Néanmoins, la perspective d’un retour des talibans au pouvoir à Kaboul a ravivé le débat trop familier des «bons talibans contre mauvais talibans». Ce débat n’est pas sans rappeler l’époque où les talibans ont pris le pouvoir dans les années 1990 et étaient considérés comme une force du bien. Cependant, lorsqu’un mouvement taliban similaire a commencé à menacer les voisins de l’Afghanistan après le 11 septembre, il a été traité comme une force du mal.
Au cours de la «guerre contre le terrorisme», certains responsables et experts ont cherché à établir une distinction entre les «bons» talibans (les talibans afghans, qui ont utilisé leurs régions tribales pour attaquer l’Afghanistan) et les «mauvais» talibans (comme le Tehrik-e-Taliban Pakistan, qui a utilisé la même région pour mener des attaques terroristes au-delà des frontières de l’Afghanistan).

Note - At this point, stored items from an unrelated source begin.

(** * youtube_comment_downloader_simple.py: a shallow embedding

    The downloader navigates untyped JSON by key search, drives a
    continuation work list against the platform's AJAX endpoint, joins
    side payloads onto comment entities and streams the records to a JSON
    file.  This development embeds those functions as Rocq functions over
    a JSON value type, with Python's exceptions as an error monad and the
    network as an oracle, and proves properties of them. *)

From Stdlib Require Import String Ascii.
From Stdlib Require Import ZArith NArith QArith Bool Lia List.
Import ListNotations.
Local Open Scope Z_scope.
Set Warnings "-register-all".

(** ** Python values *)

(** A Python [str] is a sequence of Unicode code points. *)
Definition pystr := list N.

(** [lit "abc"] is the string literal ['abc'] of the source. *)
Definition lit (s : string) : pystr :=
  map N_of_ascii (list_ascii_of_string s).
Arguments lit : simpl never.

Fixpoint pystr_eqb (a b : pystr) : bool :=
  match a, b with
  | [], [] => true
  | x :: a', y :: b' => N.eqb x y && pystr_eqb a' b'
  | _, _ => false
  end.

(** What [json.loads] and [response.json()] return: [None], [bool], [int],
    [str], [list] and [dict].  A [dict] keeps its items in insertion order
    and its keys are strings, pairwise distinct.  Numbers are never
    computed with by the downloader; they are modelled as integers. *)
Inductive json : Type :=
| JNull
| JBool (b : bool)
| JNum (z : Z)
| JStr (s : pystr)
| JArr (l : list json)
| JObj (kv : list (pystr * json)).

(** Exceptions the modelled code can raise. *)
Inductive exn : Type :=
| KeyError
| TypeError
| AttributeError
| IndexError
| ValueError
| RuntimeError (msg : pystr)
| RequestException.

Inductive result (A : Type) : Type :=
| Ok (a : A)
| Raise (e : exn).
Arguments Ok {A} a.
Arguments Raise {A} e.

Definition bind {A B} (m : result A) (f : A -> result B) : result B :=
  match m with
  | Ok a => f a
  | Raise e => Raise e
  end.

Notation "x <- m ;; f" := (bind m (fun x => f))
  (at level 61, m at next level, right associativity).

(** [bool(j)]: the truth value of a JSON value. *)
Definition truthy (j : json) : bool :=
  match j with
  | JNull => false
  | JBool b => b
  | JNum z => negb (z =? 0)
  | JStr s => match s with [] => false | _ => true end
  | JArr l => match l with [] => false | _ => true end
  | JObj kv => match kv with [] => false | _ => true end
  end.

(** Lookup in a [dict] with string keys. *)
Fixpoint lookup (kv : list (pystr * json)) (k : pystr) : option json :=
  match kv with
  | [] => None
  | (k', v) :: rest => if pystr_eqb k' k then Some v else lookup rest k
  end.

(** [j[k]] for a string [k]. *)
Definition getitem (j : json) (k : pystr) : result json :=
  match j with
  | JObj kv => match lookup kv k with
               | Some v => Ok v
               | None => Raise KeyError
               end
  | _ => Raise TypeError
  end.

(** [j.get(k, d)]: only a [dict] has the method. *)
Definition get (j : json) (k : pystr) (d : json) : result json :=
  match j with
  | JObj kv => match lookup kv k with
               | Some v => Ok v
               | None => Ok d
               end
  | _ => Raise AttributeError
  end.

(** [next(iter(l), d)]. *)
Definition next_or {A} (l : list A) (d : A) : A :=
  match l with
  | [] => d
  | x :: _ => x
  end.

(** [list.pop()]: removes and returns the last item. *)
Fixpoint pop {A} (l : list A) : option (A * list A) :=
  match l with
  | [] => None
  | x :: r => match pop r with
              | None => Some (x, [])
              | Some (y, r') => Some (y, x :: r')
              end
  end.

(** ** search_dict *)

(** The [for key, value in current_item.items()] loop: the values under
    [search_key] are yielded, the others are pushed on the stack. *)
Fixpoint scan_items (items : list (pystr * json)) (search_key : pystr)
    (stack : list json) : list json * list json :=
  match items with
  | [] => ([], stack)
  | (key, value) :: rest =>
      if pystr_eqb key search_key
      then let '(ys, st) := scan_items rest search_key stack in
           (value :: ys, st)
      else scan_items rest search_key (stack ++ [value])
  end.

(** The [while stack] loop; [None] when the fuel runs out. *)
Fixpoint search_loop (fuel : nat) (stack : list json) (search_key : pystr)
    : option (list json) :=
  match pop stack with
  | None => Some []
  | Some (current_item, stack') =>
      match fuel with
      | O => None
      | S n =>
          match current_item with
          | JObj items =>
              let '(ys, st) := scan_items items search_key stack' in
              option_map (app ys) (search_loop n st search_key)
          | JArr l => search_loop n (stack' ++ l) search_key
          | _ => search_loop n stack' search_key
          end
      end
  end.

(** Number of nodes of a tree: a bound on the number of pops. *)
Fixpoint weight (j : json) : nat :=
  match j with
  | JArr l => S (list_sum (map weight l))
  | JObj kv => S (list_sum (map (fun p => weight (snd p)) kv))
  | _ => 1%nat
  end.

Definition stack_weight (stack : list json) : nat :=
  list_sum (map weight stack).

(** The values the generator yields, in order. *)
Definition search_dict (partial : json) (search_key : pystr) : list json :=
  match search_loop (weight partial) [partial] search_key with
  | Some ys => ys
  | None => []
  end.

(** ** String and container operations of Python used by the downloader *)

(** [str.isspace] on one code point. *)
Definition isspace (c : N) : bool :=
  ((9 <=? c) && (c <=? 13) || (28 <=? c) && (c <=? 32) || (c =? 133)
   || (c =? 160) || (c =? 5760) || (8192 <=? c) && (c <=? 8202)
   || (c =? 8232) || (c =? 8233) || (c =? 8239) || (c =? 8287)
   || (c =? 12288))%N.

Fixpoint lstrip (s : pystr) : pystr :=
  match s with
  | [] => []
  | c :: s' => if isspace c then lstrip s' else s
  end.

Definition rstrip (s : pystr) : pystr := rev (lstrip (rev s)).

(** [s.strip()]. *)
Definition strip (s : pystr) : pystr := rstrip (lstrip s).

(** [s.startswith(p)]. *)
Fixpoint startswith (s p : pystr) : bool :=
  match p, s with
  | [], _ => true
  | x :: p', y :: s' => N.eqb x y && startswith s' p'
  | _ :: _, [] => false
  end.

(** [p in s] for two strings: [p] is a substring of [s]. *)
Fixpoint substring (p s : pystr) : bool :=
  startswith s p || match s with
                    | [] => false
                    | _ :: s' => substring p s'
                    end.

(** [s.split(sep)[0]] for a one-character separator. *)
Fixpoint split_head (sep : N) (s : pystr) : pystr :=
  match s with
  | [] => []
  | c :: s' => if N.eqb c sep then [] else c :: split_head sep s'
  end.
(** * compare-pdf.py: page-wise visual comparison of two PDF files

    A shallow embedding of [compare_pdf_pages] and of the command-line entry
    point of [compare-pdf.py].  The script is glue code over three external
    libraries (pdf2image, Pillow, pixelmatch) and over the file system.  The
    library calls on images are an interface ([Backend]); the file system,
    the standard output and the sequence of external calls are explicit
    state, threaded through a state-and-exception monad. *)

From Stdlib Require Import Ascii QArith.
From stdpp Require Import gmap strings list fin_maps pretty.

(** ** Exceptions and results *)

(** The Python exceptions the modelled calls can raise.  [SystemExit] is what
    [sys.exit] raises; [LibraryError] stands for any exception of the
    external libraries (decode errors, unsupported modes, ...);
    [UnicodeEncodeError] and [OSError] are what a write to the standard
    output raises when the stream cannot encode the text or fails. *)
Inductive exn : Type :=
  | FileExistsError
  | FileNotFoundError
  | NotADirectoryError
  | IsADirectoryError
  | AttributeError
  | ValueError
  | LibraryError (name : string)
  | SystemExit (code : Z)
  | UnicodeEncodeError
  | OSError.

Inductive result (A : Type) : Type :=
  | Ok (a : A)
  | Raise (e : exn).
Arguments Ok {A} a.
Arguments Raise {A} e.

Definition is_Ok {A} (r : result A) : bool :=
  match r with Ok _ => true | Raise _ => false end.

(** ** Paths ([pathlib.PurePosixPath])

    A path is the list of its components, the last component first, so that
    the parent of [name :: p] is [p].  The empty list is the current
    directory; an absolute path ends in its root component. *)
Definition path : Type := list string.

Fixpoint split_on (c : ascii) (s : string) : list string :=
  match s with
  | EmptyString => [EmptyString]
  | String a s' =>
      if Ascii.eqb a c then EmptyString :: split_on c s'
      else match split_on c s' with
           | [] => [String a EmptyString]
           | w :: ws => String a w :: ws
           end
  end.

(** Does the character occur in the string? *)
Fixpoint has_char (c : ascii) (s : string) : bool :=
  match s with
  | EmptyString => false
  | String a s' => Ascii.eqb a c || has_char c s'
  end.

Definition slash : ascii := "/"%char.

(** The root of a path string: exactly two leading slashes are kept as
    ["//"], one or three and more collapse to ["/"]. *)
Definition root_of (s : string) : list string :=
  match s with
  | String a (String b (String c _)) =>
      if Ascii.eqb a slash then
        if Ascii.eqb b slash then
          if Ascii.eqb c slash then ["/"] else ["//"]
        else ["/"]
      else []
  | String a (String b EmptyString) =>
      if Ascii.eqb a slash then
        if Ascii.eqb b slash then ["//"] else ["/"]
      else []
  | String a EmptyString => if Ascii.eqb a slash then ["/"] else []
  | EmptyString => []
  end.

Definition is_name (w : string) : bool :=
  negb (String.eqb w "") && negb (String.eqb w ".").

(** [parts s] is [PurePosixPath(s).parts]: empty components and ["."] are
    dropped, [".."] is kept. *)
Definition parts (s : string) : list string :=
  root_of s ++ List.filter is_name (split_on slash s).

Definition Path (s : string) : path := rev (parts s).

(** [p / s]: an absolute [s] replaces [p], a relative one is appended. *)
Definition joinpath (p : path) (s : string) : path :=
  match root_of s with
  | [] => rev (parts s) ++ p
  | _ :: _ => Path s
  end.

(** The anchors always exist and are directories. *)
Definition is_anchor (p : path) : bool :=
  match p with
  | [] => true
  | [r] => String.eqb r "/" || String.eqb r "//"
  | _ => false
  end.

(** ** File system

    The script reaches the file system through [Path.mkdir] and
    [Image.save] only.  Both are library code; their model follows the
    Python library: [pathlib.Path.mkdir] as it is written over [os.mkdir],
    and the [open(p, "w+b")] of [Image.save].

    The model is a file system without links, seen through the paths as
    they are written: a path is the list of its components, different
    lists are different nodes, and [".."] is a name like any other (the
    operating system would resolve it).  Hard links, symbolic links and
    two spellings of one file are therefore outside the model.  The errors
    modelled are those of a node that exists, is missing or is not a
    directory; permissions, name length limits and invalid bytes are not.
    What is stated below of the contents of the file system is stated of
    such a file system; what is stated of the calls made does not depend
    on it. *)

Section FileSystem.
Context {Image : Type}.
(** X17. Within one call the chunk identifiers [f"{doc_id}_{i}"] are
    pairwise different; and chunks of two calls that drew different
    identifiers of one length, as [uuid4] does, never share a chunk
    identifier. *)
Theorem chunk_ids_distinct
    (split_text : DocumentProcessor.Splitter -> string -> list string)
    (text : string) (metadata : gmap string value) (uuid4 : string) :
  NoDup ((fun c => RAG.metadata c !! "chunk_id")
           <$> DocumentProcessor.chunks split_text text metadata uuid4)
  ∧ ∀ text' metadata' uuid4' c c',
      String.length uuid4 = String.length uuid4' →
      uuid4 ≠ uuid4' →
      c ∈ DocumentProcessor.chunks split_text text metadata uuid4 →
      c' ∈ DocumentProcessor.chunks split_text text' metadata' uuid4' →
      RAG.metadata c !! "chunk_id" ≠ RAG.metadata c' !! "chunk_id".
Proof.
  assert (∀ t m u i c,
            DocumentProcessor.chunks split_text t m u !! i = Some c →
            RAG.metadata c !! "chunk_id" = Some (VStr (u +:+ "_" +:+ pretty (Z.of_nat i))))
    as Hid.
  { intros t m u i c Hc. rewrite (chunks_lookup _ _ _ _ _ _ Hc).
    unfold DocumentProcessor.chunk_metadata.
    rewrite !lookup_insert_ne by done. apply lookup_insert_eq. }
  split.
  - apply NoDup_alt. intros i j x.
    rewrite !list_lookup_fmap.
    destruct (_ !! i) as [ci|] eqn:Hi; [|done].
    destruct (_ !! j) as [cj|] eqn:Hj; [|done]. cbn.
    rewrite (Hid _ _ _ _ _ Hi), (Hid _ _ _ _ _ Hj). intros [= <-] [= Heq].
    apply (inj (String.app uuid4)), (inj (String.app "_")), (inj pretty) in Heq. lia.
  - intros text' metadata' uuid4' c c' Hlen Hne
      [i Hi]%list_elem_of_lookup_1 [j Hj]%list_elem_of_lookup_1.
    rewrite (Hid _ _ _ _ _ Hi), (Hid _ _ _ _ _ Hj). intros [= Heq].
    by apply append_same_length in Heq.
Qed.

Section ProcessFile.

Variable split_text : DocumentProcessor.Splitter -> string -> list string.
Variable extract_text : string -> string -> option string.
Variable basename splitext : string -> string.
Variable getsize : string -> option Z.
Variable isoformat : Z -> string.
(** * Bitcoin price tracker on Gnumeric: a shallow embedding

    The script [python-gnumeric-example.py] opens (or creates) the workbook
    [btcprices.gnumeric], makes sure its first sheet carries a title row,
    looks for the first unused data row, fetches a quote, writes a
    timestamp and a price into that row, formats the price and saves.

    The spreadsheet engine, the file system and the network are outside the
    script.  The engine's cell store is modelled by finite maps; what the
    engine decides on its own (how a text is interpreted, how a document is
    loaded or saved) is a member of the class [Gnumeric]. *)

From Stdlib Require Import ZArith QArith Qround Qpower Qabs Lqa Lia.
From Stdlib Require Import List Ascii String.
From stdpp Require Import base option list gmap strings.

Local Open Scope string_scope.
Local Open Scope list_scope.
Local Open Scope Z_scope.

(** ** Python values the script manipulates *)

(** A Python float, an IEEE 754 binary64: a finite number (carried as the
    rational it is exactly; zero is the positive zero), the negative zero,
    an infinity, or a NaN. *)
Inductive PyFloat :=
  | Finite (q : Q)
  | NegativeZero
  | Infinity (negative : bool)
  | NaN.

(** Exceptions the script can end with. *)
Inductive PyError :=
  | IOError (msg : string)
  | NameError (var : string)
  | AttributeError (msg : string)
  | KeyError (key : string)
  | TypeError (msg : string)
  | ValueError (msg : string)
  | LocaleError
  | URLError.

(** ** The engine's data model *)

Module Gnm.

(** [Gnm.Value]: the typed content of a cell. *)
Inductive Value :=
  | VEmpty
  | VBool (b : bool)
  | VFloat (x : PyFloat)
  | VString (s : string).

(** What was put into a cell: a text handed to the engine for
    interpretation ([cell_set_text]) or a typed value
    ([cell_set_value]). *)
Inductive Content :=
  | Text (t : string)
  | Typed (v : Value).

(** [Gnm.Style]: a bundle of formatting elements; an element that was
    never set is [None]. *)
Record Style := mkStyle {
  font_bold : option bool;
  format_text : option string
}.

(** [Gnm.Range]: start column, start row, end column, end row,
    inclusive and zero-based. *)
Record Range := mkRange {
  start_col : Z;
  start_row : Z;
  end_col : Z;
  end_row : Z
}.

(** One mutation of a sheet, as journalled by the model. *)
Inductive Write :=
  | WName (n : string)
  | WText (col row : Z) (t : string)
  | WValue (col row : Z) (v : Value)
  | WStyle (r : Range) (st : Style).

(** A sheet: name, row count, the cells that exist, the styles laid over
    positions, and the journal of mutations (latest first). *)
Record Sheet := mkSheet {
  name : string;
  rows : Z;
  cells : gmap (Z * Z) Content;
  styles : gmap (Z * Z) Style;
  journal : list Write
}.

(** [Gnm.Style.new()] *)
Definition Style_new : Style := mkStyle None None.

(** [st.set_font_bold(b)] *)
Definition set_font_bold (b : bool) (st : Style) : Style :=
  mkStyle (Some b) (format_text st).

(** [st.set_format_text(fmt)] *)
Definition set_format_text (fmt : string) (st : Style) : Style :=
  mkStyle (font_bold st) (Some fmt).

(** [r.init(start_col, start_row, end_col, end_row)] *)
Definition Range_init (c0 r0 c1 r1 : Z) : Range := mkRange c0 r0 c1 r1.

(** The positions a range covers. *)
Definition positions (r : Range) : list (Z * Z) :=
  c ← seqZ (start_col r) (end_col r - start_col r + 1);
  (λ w, (c, w)) <$> seqZ (start_row r) (end_row r - start_row r + 1).

(** Laying a style over another: the elements the new style sets win. *)
Definition overlay (new old : Style) : Style :=
  mkStyle (if font_bold new is Some b then Some b else font_bold old)
          (if format_text new is Some f then Some f else format_text old).

(** The style in force at a position. *)
Definition style_at (s : Sheet) (col row : Z) : Style :=
  default Style_new (styles s !! (col, row)).

Definition restyle (st : Style) (p : Z * Z) (m : gmap (Z * Z) Style)
  : gmap (Z * Z) Style :=
  <[p := overlay st (default Style_new (m !! p))]> m.

(** [sheet.apply_style(r, st)] *)
Definition apply_style (r : Range) (st : Style) (s : Sheet) : Sheet :=
  mkSheet (name s) (rows s) (cells s)
          (foldr (restyle st) (styles s) (positions r))
          (WStyle r st :: journal s).

(** [sheet.cell_set_text(col, row, text)] *)
Definition cell_set_text (col row : Z) (t : string) (s : Sheet) : Sheet :=
  mkSheet (name s) (rows s) (<[(col, row) := Text t]> (cells s)) (styles s)
          (WText col row t :: journal s).

(** [sheet.cell_set_value(col, row, value)] *)
Definition cell_set_value (col row : Z) (v : Value) (s : Sheet) : Sheet :=
  mkSheet (name s) (rows s) (<[(col, row) := Typed v]> (cells s)) (styles s)
          (WValue col row v :: journal s).

(** [sheet.props.name = n] *)
Definition set_name (n : string) (s : Sheet) : Sheet :=
  mkSheet n (rows s) (cells s) (styles s) (WName n :: journal s).

(** [Gnm.Value.new_float(x)] *)
Definition Value_new_float (x : PyFloat) : Value := VFloat x.

(** A workbook: its URI and its sheets. *)
Record Workbook := mkWorkbook {
  uri : string;
  sheets : list Sheet
}.

End Gnm.

Import Gnm.

(** ** Files *)

Inductive FileNode :=
  | RegularFile (data : string)
  | Directory.

Abbreviation Disk := (gmap string FileNode).

(** [os.path.isfile(filename)] *)
Definition os_path_isfile (d : Disk) (filename : string) : bool :=
  if d !! filename is Some (RegularFile _) then true else false.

Aujourd’hui, en revanche, les apologistes des talibans ont remplacé l’adjectif «bons» par «modérés» pour montrer qu’ils ont tiré une leçon amère de la mauvaise gestion et de la longue guerre précédentes et qu’ils sont désormais disposés à respecter le droit des femmes au travail et à l’éducation, ainsi que la souveraineté des États voisins.
Les talibans ont effectivement opté pour la diplomatie. Ils ont conclu le pacte de Doha avec les États-Unis, ce qui a facilité le retrait américain d’Afghanistan vingt ans plus tard. Les talibans ont également déclaré publiquement qu’ils ne monopoliseraient pas le gouvernement afghan comme dans le passé. Pour apaiser les inquiétudes en matière de sécurité régionale, leurs dirigeants ont également tenu des pourparlers en Iran et en Russie.
Hors du pouvoir, les talibans peuvent donc prétendre avoir changé, mais une fois au pouvoir sans aucun contrôle, ils risquent de se déchaîner comme avant
Ishtiaq Ahmad
Cependant, ces promesses ne sont que de nature déclaratoire. Nous ne pouvons pas être sûrs des intentions réelles des talibans. De plus, ils n’ont pas encore précisé s’ils étaient prêts à partager le pouvoir dans le cadre de la constitution afghane actuelle ou à se contenter d’un émirat islamique en Afghanistan. Par ailleurs, une vidéo violente montrant qu’ils ont abattu des commandos rivaux en masse, même après qu’ils se sont rendus, a été diffusée sur les réseaux sociaux.
Les affirmations des talibans ne seront pleinement mises à l’épreuve que si ou lorsqu’ils reviendront au pouvoir. Mais, la dernière fois, l’enfer s’est déchaîné dans l’émirat islamique en Afghanistan. En effet, la catastrophe imminente dans ce pays déchiré par la guerre était tout à fait visible à l’approche de la conquête de Kaboul par les Talibans en 1996.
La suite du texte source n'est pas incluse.